Runtime helpers for ~NFT sigils that contain #{...} interpolations.

When the sigil body has no interpolations, Linx.NFT.Compiler produces a %Linx.Netfilter.Ruleset{} at compile time and the macro emits it as a literal. When there are interpolations, the static value isn't knowable until runtime, so Linx.NFT.RuntimeCompiler emits Elixir code that constructs the Ruleset at runtime. At each #{expr} position, it calls into one of the helpers here — they take an evaluated Elixir value plus the field kind the surrounding nft syntax expects ({:int, 1|2|4|8}, :ipv4, :ipv6, :ifname), validate, and return either an encoded %Expr{} ready to splice into the rule's expression list or the raw bytes to use as a comparison value.

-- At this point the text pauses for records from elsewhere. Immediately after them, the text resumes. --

(** *** Rounding errors within a range *)

(** A number of magnitude at most [M], for [M] at least 1, is rounded
    by at most [M * 2^-52]. *)
Lemma fl_near (M x : Q) :
  1 <= M -> - M <= x <= M ->
  x - M * (1 # 4503599627370496) <= fl x <= x + M * (1 # 4503599627370496).
Proof.
  intros HM [H1 H2]. pose proof (fl_error x) as H.
  assert (Habs : Qabs x <= M) by (apply Qabs_Qle_condition; split; lra).
  assert (Htiny : pow2 (-1075) <= 1 # 9007199254740992).
  { change (1 # 9007199254740992) with (pow2 (-53)). apply pow2_le. lia. }
  change (pow2 (-53)) with (1 # 9007199254740992) in H.
  apply Qabs_Qle_condition in H.
  set (e := Qabs x) in *. set (t := pow2 (-1075)) in *. clearbody e t.
  split; lra.
Qed.

(** Rounding keeps a number between the rounded bounds. *)
Lemma fl_range (lo hi a b x : Q) :
  lo <= x -> x <= hi -> a <= fl lo -> fl hi <= b -> a <= fl x <= b.
Proof.
  intros H1 H2 Ha Hb.
  pose proof (fl_mono _ _ H1). pose proof (fl_mono _ _ H2). split; lra.
Qed.

Ltac by_computation := apply Qle_bool_iff; vm_compute; reflexivity.

(** ** The mock generator *)

Section Mock.

Variable rnd : nat -> Q.
Hypothesis rnd_range : forall k, 0 <= rnd k <= maxRandom.
(** * jinja2.environment: Environment, Template and TemplateStream

    A shallow embedding of [src/jinja2/environment.py] (Python 2).

    - Python exceptions are values of [exn]; a call that may raise returns a
      [result].
    - Calls that leave this module (the object protocol behind [getattr],
      [obj[key]] and [str], the compiled root routine of a template, the
      loader) are recorded in a trace of [event]s, so that statements such as
      "the root routine has not run" are statements about the trace.
    - A generator object is its pending items together with the way its body
      ends; [gen_next] is its [next()] method.
    - A [dict] with string keys is a [gmap string value]; [set(d)] is [dom d]. *)

From Stdlib Require Import ZArith String List Lia.
From stdpp Require Import base gmap strings list fin_maps pretty.

Open Scope string_scope.
Open Scope list_scope.
Open Scope Z_scope.

(** ** The host language: exceptions *)

Module Py.

(** The built-in exception classes of Python 2 that the module raises or
    catches, with their bases. *)
Inductive exc_class : Type :=
| BaseException
| Exception
| StandardError
| StopIteration
| AssertionError
| AttributeError
| LookupError
| IndexError
| KeyError
| TypeError
| ValueError
| UnicodeError
| UnicodeEncodeError
| UnicodeDecodeError
| RuntimeError.

#[global] Instance exc_class_eq_dec : EqDecision exc_class.
Proof. solve_decision. Defined.

Definition base_class (c : exc_class) : option exc_class :=
  match c with
  | BaseException => None
  | Exception => Some BaseException
  | StandardError => Some Exception
  | StopIteration => Some Exception
  | AssertionError => Some StandardError
  | AttributeError => Some StandardError
  | LookupError => Some StandardError
  | IndexError => Some LookupError
  | KeyError => Some LookupError
  | TypeError => Some StandardError
  | ValueError => Some StandardError
  | UnicodeError => Some ValueError
  | UnicodeEncodeError => Some UnicodeError
  | UnicodeDecodeError => Some UnicodeError
  | RuntimeError => Some StandardError
  end.

(** [issubclass c d]: the chain of bases is at most six classes long. *)
Fixpoint issubclass_upto (depth : nat) (c d : exc_class) : bool :=
  if decide (c = d) then true
  else match depth with
       | O => false
       | S depth =>
           match base_class c with
           | Some b => issubclass_upto depth b d
           | None => false
           end
       end.

Definition issubclass : exc_class -> exc_class -> bool := issubclass_upto 6.

(** An exception instance: its class and the message it was built with. *)
Record exn : Type := mk_exn { exn_class : exc_class; exn_message : string }.

#[global] Instance exn_eq_dec : EqDecision exn.
Proof. solve_decision. Defined.

(** [except (c1, c2, ...)] catches [e]. *)
Definition catches (handled : list exc_class) (e : exn) : bool :=
  existsb (issubclass (exn_class e)) handled.

Inductive result (A : Type) : Type :=
| Return (a : A)
| Raise (e : exn).
Arguments Return {A} a.
Arguments Raise {A} e.

Definition returns {A : Type} (r : result A) : bool :=
  match r with Return _ => true | Raise _ => false end.

(** ** Generators

    The items a root routine produces: text fragments, and the reference to
    the stream it yields first. *)
Inductive item : Type :=
| StreamRef
| Fragment (s : string).

#[global] Instance item_eq_dec : EqDecision item.
Proof. solve_decision. Defined.

(** [bool(item)]: a unicode string is true when it is not empty, any other
    object is true. *)
Definition truthy (i : item) : bool :=
  match i with
  | StreamRef => true
  | Fragment s => negb (String.eqb s "")
  end.

(** A generator object that has not finished: the items it will still yield
    and how its body ends afterwards, by returning ([None]) or by raising. *)
Record generator : Type :=
  mk_generator { gen_items : list item; gen_end : option exn }.

Definition exhausted : generator := mk_generator [] None.

(** [gen.next()].  A generator whose body has returned or raised is finished:
    every later call raises [StopIteration]. *)
Definition gen_next (g : generator) : result item * generator :=
  match gen_items g with
  | i :: rest => (Return i, mk_generator rest (gen_end g))
  | [] =>
      match gen_end g with
      | None => (Raise (mk_exn StopIteration ""), exhausted)
      | Some e => (Raise e, exhausted)
      end
  end.

(** [u''.join(seq)] on a list: every element has to be a string.  The
    message of the [TypeError] is cut short: Python adds the index and the
    type of the element. *)
Fixpoint join_list (l : list item) : result string :=
  match l with
  | [] => Return ""
  | Fragment s :: rest =>
      match join_list rest with
      | Return t => Return (s +:+ t)
      | Raise e => Raise e
      end
  | StreamRef :: _ =>
      Raise (mk_exn TypeError "sequence item: expected string or Unicode")
  end.

(** [u''.join(gen)]: the iterable is first read to its end, which a
    [StopIteration] marks, then joined. *)
Definition join (g : generator) : result string :=
  match gen_end g with
  | Some e =>
      if catches [StopIteration] e then join_list (gen_items g) else Raise e
  | None => join_list (gen_items g)
  end.

(** The built-in [dict] called with positional and keyword arguments, for
    mappings with string keys: at most one positional mapping, over which the
    keywords are laid. *)
Definition dict {V : Type} (args : list (gmap string V))
    (kwargs : gmap string V) : result (gmap string V) :=
  match args with
  | [] => Return kwargs
  | [m] => Return (kwargs ∪ m)
  | _ =>
      Raise (mk_exn TypeError
               ("dict expected at most 1 arguments, got "
                +:+ pretty (length args)))
  end.

(** [d.update(other)]: the entries of [other] replace those of [d]. *)
Definition update {V : Type} (d other : gmap string V) : gmap string V :=
  other ∪ d.

(** ** The object protocol

    [str(x)], [getattr(obj, name)] and [obj[key]] dispatch on the object's
    class and may run arbitrary code, so they are an interface of the value
    type.  *)
Class Protocol (value : Type) : Type := {
  str : value -> result string;
  getattr : value -> string -> result value;
  getitem : value -> value -> result value;
}.

(** The classes of [jinja2.runtime] that an environment may use for
    undefined values; [jinja2/__init__.py] exports these three. *)
Inductive undefined_class : Type :=
| Undefined
| DebugUndefined
| StrictUndefined.

(** Modelled from the spec: [jinja2.runtime] is not part of the sources.  The
    spec describes [Undefined] as a "sentinel value carrying (sourceObject,
    failedKey)" whose variant only decides what happens when the sentinel is
    used, so building one is a total function of the class, the object and the
    key. *)
Class Runtime (value : Type) : Type := {
  new_undefined : undefined_class -> value -> value -> value;
}.

(** ** Traces

    What a call of this module does outside of it, in order. *)
Inductive event (value : Type) : Type :=
| CallStr (x : value)
| CallGetattr (obj : value) (name : string)
| CallGetitem (obj key : value)
| CallRoot (context : gmap string value)
| CallLoader (name : string) (globals : gmap string value).
Arguments CallStr {value} x.
Arguments CallGetattr {value} obj name.
Arguments CallGetitem {value} obj key.
Arguments CallRoot {value} context.
Arguments CallLoader {value} name globals.

(** A computation: the events it caused, then how it ended. *)
Definition M (value A : Type) : Type := list (event value) * result A.

Definition ret {value A : Type} (a : A) : M value A := ([], Return a).

Definition raise {value A : Type} (e : exn) : M value A := ([], Raise e).

Definition bind {value A B : Type} (m : M value A) (k : A -> M value B)
    : M value B :=
  match m with
  | (tr, Return a) => let (tr', r) := k a in (tr ++ tr', r)
  | (tr, Raise e) => (tr, Raise e)
  end.
(** * Retrieval-augmented context construction: a shallow embedding

    This development embeds the three Python modules of the agent
    ([domain_utils.py], [structured_data_parser.py], [rag_mm_agent.py])
    and proves properties of them.

    Modelling conventions.
    - Python text is modelled by [string] (a sequence of 8-bit characters);
      [str.lower] acts on the letters A-Z, all other characters are kept.
    - JSON-like run-time values are the inductive type [pyval]; floating
      point numbers are not part of the model.
    - A Python dict is an association list in insertion order.
    - A Python exception is the [Raise] alternative of [outcome]. *)

From Stdlib Require Import ZArith List Bool Ascii String DecimalString Lia.
Import ListNotations.

Open Scope string_scope.
Set Warnings "-register-all".

(** ** Exceptions and fallible computations *)

Inductive exn : Type :=
| TypeError
| AttributeError
| IndexError
| CollaboratorError (msg : string).

Inductive outcome (A : Type) : Type :=
| Ok (a : A)
| Raise (e : exn).

Arguments Ok {A} a.
Arguments Raise {A} e.

Definition rbind {A B : Type} (r : outcome A) (k : A -> outcome B) : outcome B :=
  match r with
  | Ok a => k a
  | Raise e => Raise e
  end.

Declare Scope res_scope.
Delimit Scope res_scope with res.
Notation "'let*' x ':=' r 'in' k" := (rbind r (fun x => k))
  (at level 10, x name, r at level 100, k at level 200) : res_scope.
Open Scope res_scope.

(** [for x in xs: acc = body acc x], where the body may raise. *)
Fixpoint rfold {A B : Type} (body : A -> B -> outcome A) (xs : list B) (acc : A)
  : outcome A :=
  match xs with
  | [] => Ok acc
  | x :: xs' => let* acc' := body acc x in rfold body xs' acc'
  end.

Fixpoint rmap {A B : Type} (f : A -> outcome B) (xs : list A) : outcome (list B) :=
  match xs with
  | [] => Ok []
  | x :: xs' => let* y := f x in let* ys := rmap f xs' in Ok (y :: ys)
  end.

(** ** Python string operations *)

Module PyStr.

Definition lower_char (c : ascii) : ascii :=
  let n := nat_of_ascii c in
  if (65 <=? n)%nat && (n <=? 90)%nat then ascii_of_nat (n + 32) else c.

(** [s.lower()] *)
Fixpoint lower (s : string) : string :=
  match s with
  | EmptyString => EmptyString
  | String c s' => String (lower_char c) (lower s')
  end.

Errors at runtime raise ArgumentError with a message naming the expected kind and the actual value — there's no source-location context here (the macro keeps the AST node's meta on the static side, but the runtime helper just sees the value), so test the interpolated values close to the sigil call site.

Supported value kinds

• {:int, width} — width ∈ 1, 2, 4, 8 bytes, big-endian encoded. Accepts any non-negative integer that fits.
• :ipv4 — Linx.IP.parse/1-able string, 4-tuple {a, b, c, d}, raw 4-byte binary, or %Linx.IP{family: :inet}. Returns 4 bytes.
• :ipv6 — same shape extended: parse-able string, 8-tuple of 0..0xFFFF, raw 16-byte binary, or %Linx.IP{family: :inet6}. Returns 16 bytes.
• :ifname — binary, padded/truncated to IFNAMSIZ (16 bytes) with trailing zero bytes.

Each kind has a matching encode_*!/1 helper that returns the raw bytes, plus the convenience cmp!/3 that wraps the bytes in an %Expr{name: :cmp} ready to splice into a rule.